• **Task goal**:
Transcribe exactly the line containing "if hsv_s c <=_d dbl 0 then (v, v, v)" plus every later line in the data.

• **Record excerpts**:
Definition st_hsv2rgb (c : _color_hsv_t) : Z :=
  let v := hsv_v c in
  let '(r, g, b) :=
    if hsv_s c <=_d dbl 0 then (v, v, v)
    else
      let hh := if dbl 360 <=_d hsv_h c then dbl 0 else hsv_h c /_d dbl 60 in
      let i := to_int hh in
      let f := hh -_d dbl i in
      let p := v *_d (dbl 1 -_d hsv_s c) in
      let q := v *_d (dbl 1 -_d (hsv_s c *_d f)) in
      let t := v *_d (dbl 1 -_d (hsv_s c *_d (dbl 1 -_d f))) in
      match i with
      | 0 => (v, t, p)
      | 1 => (q, v, p)
      | 2 => (p, v, t)
      | 3 => (p, q, v)
      | 4 => (t, p, v)
      | 5 => (v, p, q)
      | _ => (dbl 0, dbl 0, dbl 0)
      end in
  Z.lor (Z.shiftl (Z.lor (Z.shiftl (color_byte r) 8) (color_byte g)) 8) (color_byte b).

Definition st_hue2rgb (hue : double) : Z :=
  st_hsv2rgb (HSV (if dbl 360 <=_d hue then dbl 0 else hue) (dbl 1) (dbl 1)).

(** strtol with base 16 of the whole text; 0 when a part of it is not a number. *)
Definition strtol_16 (s : text) : Z :=
  let '(sign, s) := sign_of (skip_space s) in
  let s := match s with
           | "0"%char :: x :: d :: s' =>
               if is_x x then match digit_value 16 d with Some _ => d :: s' | None => s end else s
           | _ => s
           end in
  let '(n, rest) := digits 16 s 0 in
  match rest with [] => sign * n | _ => 0 end.

(** [strncasecmp], for a text that is shorter than the limit. *)
Definition to_lower (c : ascii) : ascii :=
  if (65 <=? code c) && (code c <=? 90) then ascii_of_nat (nat_of_ascii c + 32) else c.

• **Output for this exercise**:
    if hsv_s c <=_d dbl 0 then (v, v, v)
    else
      let hh := if dbl 360 <=_d hsv_h c then dbl 0 else hsv_h c /_d dbl 60 in
      let i := to_int hh in
      let f := hh -_d dbl i in
      let p := v *_d (dbl 1 -_d hsv_s c) in
      let q := v *_d (dbl 1 -_d (hsv_s c *_d f)) in
      let t := v *_d (dbl 1 -_d (hsv_s c *_d (dbl 1 -_d f))) in
      match i with
      | 0 => (v, t, p)
      | 1 => (q, v, p)
      | 2 => (p, v, t)
      | 3 => (p, q, v)
      | 4 => (t, p, v)
      | 5 => (v, p, q)
      | _ => (dbl 0, dbl 0, dbl 0)
      end in
  Z.lor (Z.shiftl (Z.lor (Z.shiftl (color_byte r) 8) (color_byte g)) 8) (color_byte b).

Definition st_hue2rgb (hue : double) : Z :=
  st_hsv2rgb (HSV (if dbl 360 <=_d hue then dbl 0 else hue) (dbl 1) (dbl 1)).

(** strtol with base 16 of the whole text; 0 when a part of it is not a number. *)
Definition strtol_16 (s : text) : Z :=
  let '(sign, s) := sign_of (skip_space s) in
  let s := match s with
           | "0"%char :: x :: d :: s' =>
               if is_x x then match digit_value 16 d with Some _ => d :: s' | None => s end else s
           | _ => s
           end in
  let '(n, rest) := digits 16 s 0 in
  match rest with [] => sign * n | _ => 0 end.

(** [strncasecmp], for a text that is shorter than the limit. *)
Definition to_lower (c : ascii) : ascii :=
  if (65 <=? code c) && (code c <=? 90) then ascii_of_nat (nat_of_ascii c + 32) else c.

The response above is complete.